> [ACTIVITY]: Each line of the records below that holds "alone" should be copied out.

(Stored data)
(** C4, as amended.  When the blob of the id does not hold a capture (it is
    absent or does not parse), or reading it fails, [retryWebhook] returns
    [{success: false, error: "Capture not found"}] and leaves the table and
    the log alone.  When the blob loads, [retryWebhook] runs the delivery
    before it returns and writes the outcome of the delivery to the row; it
    then returns [{success: true}] whether the delivery succeeded or not, and
    returns failure only when the status update itself throws. *)
Theorem retryWebhook_outcome
    (http : nat -> WebhookService.HttpOutcome) (captureId : JsString) (w : World) :
  let run := ContextAggregator.retryWebhook http captureId w in
  let notFound :=
    {| ContextAggregator.ok := false;
       ContextAggregator.failure := Some (js "Capture not found") |} in
  ((forall capture,
       fs w !! ContextAggregator.jsonPathOf captureId <> Some (FJson capture)) ->
   run.1 = Ret notFound /\ db run.2 = db w /\ log run.2 = log w)
  /\ (forall e, (nextFault (fsFaults w)).1 = Some e ->
      run.1 = Ret notFound /\ db run.2 = db w /\ log run.2 = log w)
  /\ (forall capture,
        fs w !! ContextAggregator.jsonPathOf captureId = Some (FJson capture) ->
        (nextFault (fsFaults w)).1 = None ->
        let delivery :=
          WebhookService.send http (ContextAggregator.payloadOf capture) in
        log run.2 = log w ++ delivery.2
        /\ match (nextFault (dbFaults w)).1 with
           | None =>
               run.1 = Ret {| ContextAggregator.ok := true;
                              ContextAggregator.failure := None |}
               /\ db run.2
                  = List.map (DatabaseHelper.setWebhookStatus captureId
                                (WebhookService.success delivery.1) (clock w))
                             (db w)
           | Some e =>
               run.1 = Ret {| ContextAggregator.ok := false;
                              ContextAggregator.failure := Some (message e) |}
               /\ db run.2 = db w
           end).
Proof.
  intros run notFound. subst run notFound.
  rewrite retryWebhook_run, loadCapture_run. cbn [fst].
  split; [|split].
  - intros Habsent.
    destruct (nextFault (fsFaults w)) as [[e|] rest]; cbn [fst snd];
      [repeat split|].
    destruct (fs w !! ContextAggregator.jsonPathOf captureId)
      as [[capture|img|raw]|] eqn:Hfile; try (repeat split; fail).
    exfalso. apply (Habsent capture). reflexivity.
  - intros e He. destruct (nextFault (fsFaults w)) as [f rest].
    cbn [fst snd] in *. subst f. repeat split.
  - intros capture Hfile Hfs. destruct (nextFault (fsFaults w)) as [f rest].
    cbn [fst snd] in *. subst f. rewrite Hfile. rewrite sendToWebhook_run.
    cbn [dbFaults set_fsFaults clock].
    destruct (nextFault (dbFaults w)) as [[e|] drest]; cbn; repeat split.
Qed.

(** The theorem at the world left by a capture: the blob of [c1] loads, the
    collector answers 500 three times, and the retry reports success. *)
Lemma retryWebhook_outcome_witness :
  let run :=
    ContextAggregator.retryWebhook (Samples.always Samples.serverError) (js "c1")
      Samples.capturedWorld in
  let delivery :=
    WebhookService.send (Samples.always Samples.serverError)
      (ContextAggregator.payloadOf Samples.degradedContext) in
  log run.2 = log Samples.capturedWorld ++ delivery.2
  /\ match (nextFault (dbFaults Samples.capturedWorld)).1 with
     | None =>
         run.1 = Ret {| ContextAggregator.ok := true;
                        ContextAggregator.failure := None |}
         /\ db run.2
            = List.map (DatabaseHelper.setWebhookStatus (js "c1")
                          (WebhookService.success delivery.1)
                          (clock Samples.capturedWorld))
                       (db Samples.capturedWorld)
     | Some e =>
         run.1 = Ret {| ContextAggregator.ok := false;
                        ContextAggregator.failure := Some (message e) |}
         /\ db run.2 = db Samples.capturedWorld
     end.
Proof.
  apply (proj2 (proj2 (retryWebhook_outcome (Samples.always Samples.serverError)
                         (js "c1") Samples.capturedWorld))
           Samples.degradedContext).
  - vm_compute. reflexivity.
  - reflexivity.
Defined.

(** C4, as stated, fails: the blob of [c1] loads, every post of the retry is
    answered 500, so the delivery fails, and [retryWebhook] returns
    [{success: true}]. *)
Lemma retryWebhook_success_after_failed_delivery :
  fs Samples.capturedWorld !! ContextAggregator.jsonPathOf (js "c1")
  = Some (FJson Samples.degradedContext)
  /\ WebhookService.success
       (WebhookService.send (Samples.always Samples.serverError)
          (ContextAggregator.payloadOf Samples.degradedContext)).1 = false
  /\ (ContextAggregator.retryWebhook (Samples.always Samples.serverError) (js "c1")
        Samples.capturedWorld).1
     = Ret {| ContextAggregator.ok := true; ContextAggregator.failure := None |}.
Proof. vm_compute. repeat split; reflexivity. Qed.

(** A retry on an id without blob. *)
Example retryWebhook_unknown_id :
  let run :=
    ContextAggregator.retryWebhook (Samples.always Samples.accepted) (js "zz")
      Samples.capturedWorld in
  run.1 = Ret {| ContextAggregator.ok := false;
                 ContextAggregator.failure := Some (js "Capture not found") |}
  /\ db run.2 = db Samples.capturedWorld.
Proof. vm_compute. split; reflexivity. Qed.

(** ** The delivery flag *)

Lemma setWebhookStatus_id (j : JsString) (sent : bool) (now : Z) (r : CaptureRecord) :
  Effects.id (DatabaseHelper.setWebhookStatus j sent now r) = Effects.id r.
Proof.
  unfold DatabaseHelper.setWebhookStatus.
  destruct (DatabaseHelper.has_id j r); reflexivity.
Qed.

Lemma selectById_setWebhookStatus (i j : JsString) (sent : bool) (now : Z)
    (rows : list CaptureRecord) :
  DatabaseHelper.selectById i
    (List.map (DatabaseHelper.setWebhookStatus j sent now) rows)
  = DatabaseHelper.setWebhookStatus j sent now <$> DatabaseHelper.selectById i rows.
Proof.
  unfold DatabaseHelper.selectById.
  induction rows as [|r rows IH]; simpl; [reflexivity|].
  unfold DatabaseHelper.has_id at 1. rewrite setWebhookStatus_id.
  fold (DatabaseHelper.has_id i r).
  destruct (DatabaseHelper.has_id i r); [reflexivity|exact IH].
Qed.





Section Flag.

Variable parseURL : JsString -> option BrowserTabCapture.URL.


End Flag.





(** ** Retention cleanup *)

Lemma insertDesc_Permutation (r : CaptureRecord) (sorted : list CaptureRecord) :
  DatabaseHelper.insertDesc r sorted ≡ₚ r :: sorted.
Proof.
  induction sorted as [|r' rest IH]; simpl; [reflexivity|].
  destruct (Effects.timestamp r' <=? Effects.timestamp r); [reflexivity|].
  rewrite IH. apply Permutation_swap.
Qed.

Lemma orderByTimestampDesc_Permutation (rows : list CaptureRecord) :
  DatabaseHelper.orderByTimestampDesc rows ≡ₚ rows.
Proof.
  unfold DatabaseHelper.orderByTimestampDesc.
  induction rows as [|r rows IH]; simpl; [reflexivity|].
  rewrite insertDesc_Permutation, IH. reflexivity.
Qed.

Lemma filter_keeps_all {A} (P : A -> Prop) `{forall x, Decision (P x)} (l : list A) :
  Forall P l -> filter P l = l.
Proof.
  induction 1 as [|x l Hx _ IH]; [reflexivity|].
  rewrite filter_cons_True by exact Hx. rewrite IH. reflexivity.
Qed.

Section Cleanup.

Import ContextAggregator.

Lemma getCapture_run (i : JsString) (w : World) :
  DatabaseHelper.getCapture i w
  = match nextFault (dbFaults w) with
    | (Some e, rest) => (Throw e, set_dbFaults rest w)
    | (None, rest) => (Ret (DatabaseHelper.selectById i (db w)), set_dbFaults rest w)
    end.
Proof.
  unfold DatabaseHelper.getCapture, dbCall. unfold_monad.
  destruct (nextFault (dbFaults w)) as [[e|] rest]; reflexivity.
Qed.

Lemma dbDeleteCapture_run (i : JsString) (w : World) :
  DatabaseHelper.deleteCapture i w
  = match nextFault (dbFaults w) with
    | (Some e, rest) => (Throw e, set_dbFaults rest w)
    | (None, rest) =>
        (Ret tt, set_db (filter (fun r => Effects.id r <> i)) (set_dbFaults rest w))
    end.
Proof.
  unfold DatabaseHelper.deleteCapture, dbCall. unfold_monad.
  destruct (nextFault (dbFaults w)) as [[e|] rest]; reflexivity.
Qed.

(** An [unlink] whose failure is swallowed touches only the files and the
    file-system faults. *)
Lemma quiet_unlink_run (path : JsString) (w : World) :
  exists w',
    tryCatch (unlink path) (fun _ => ret tt) w = (Ret tt, w')
    /\ db w' = db w /\ log w' = log w /\ clock w' = clock w
    /\ dbFaults w' = dbFaults w.
Proof.
  unfold unlink, fsCall. unfold_monad. cbn.
  destruct (nextFault (fsFaults w)) as [[e|] rest]; cbn.
  - eexists. split; [reflexivity|]. auto.
  - destruct (fs w !! path); cbn; eexists; (split; [reflexivity|]); auto.
Qed.

(** [deleteCapture] of the orchestrator always returns; it leaves the log and
    the clock alone and removes from the table nothing but the rows of the
    id.  Without database faults it removes exactly those and succeeds. *)
Lemma deleteCapture_run (captureId : JsString) (w : World) :
  exists result w',
    deleteCapture captureId w = (Ret result, w')
    /\ log w' = log w
    /\ clock w' = clock w
    /\ (db w' = db w \/ db w' = filter (fun r => Effects.id r <> captureId) (db w))
    /\ (dbFaults w = [] ->
        ok result = true
        /\ dbFaults w' = []
        /\ db w' = filter (fun r => Effects.id r <> captureId) (db w)).
Proof.
  unfold deleteCapture. unfold tryCatch at 1.
  unfold mbind, M_bind, bind. rewrite getCapture_run.
  destruct (dbFaults w) as [|[e|] drest] eqn:Hfaults; cbn [nextFault].
  2:{ do 2 eexists. split; [reflexivity|]. cbn.
      split; [reflexivity|split; [reflexivity|split;
        [left; reflexivity|discriminate]]]. }
  all: match goal with
       | |- context [tryCatch (unlink ?p) ?h ?x] =>
           destruct (quiet_unlink_run p x) as (w1 & -> & Hdb1 & Hlog1 & Hclock1 & Hf1)
       end;
    assert (Hsecond : exists w2,
              match DatabaseHelper.selectById captureId (db w) with
              | Some r =>
                  if truthy (screenshot_path r)
                  then tryCatch (unlink (screenshot_path r)) (fun _ => ret tt)
                  else ret tt
              | None => ret tt
              end w1 = (Ret tt, w2)
              /\ db w2 = db w1 /\ log w2 = log w1 /\ clock w2 = clock w1
              /\ dbFaults w2 = dbFaults w1)
      by (destruct (DatabaseHelper.selectById captureId (db w)) as [r|];
          [destruct (truthy (screenshot_path r));
           [apply quiet_unlink_run|]|];
          exists w1; repeat split; reflexivity);
    destruct Hsecond as (w2 & -> & Hdb2 & Hlog2 & Hclock2 & Hf2);
    rewrite dbDeleteCapture_run, Hf2, Hf1; cbn [dbFaults set_dbFaults nextFault].
  - do 2 eexists. split; [reflexivity|]. cbn.
    rewrite Hdb2, Hdb1, Hlog2, Hlog1, Hclock2, Hclock1. cbn.
    split; [reflexivity|split; [reflexivity|split;
      [right; reflexivity|intros _; repeat split]]].
  - destruct (nextFault drest) as [[e|] rest] eqn:Hnext;
      do 2 eexists; (split; [reflexivity|]); cbn;
      rewrite ?Hdb2, ?Hdb1, ?Hlog2, ?Hlog1, ?Hclock2, ?Hclock1; cbn;
      (split; [reflexivity|split; [reflexivity|split;
        [first [left; reflexivity|right; reflexivity]|discriminate]]]).
Qed.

> [PROBLEM SOLUTION]:
    the log alone.  When the blob loads, [retryWebhook] runs the delivery
    the clock alone and removes from the table nothing but the rows of the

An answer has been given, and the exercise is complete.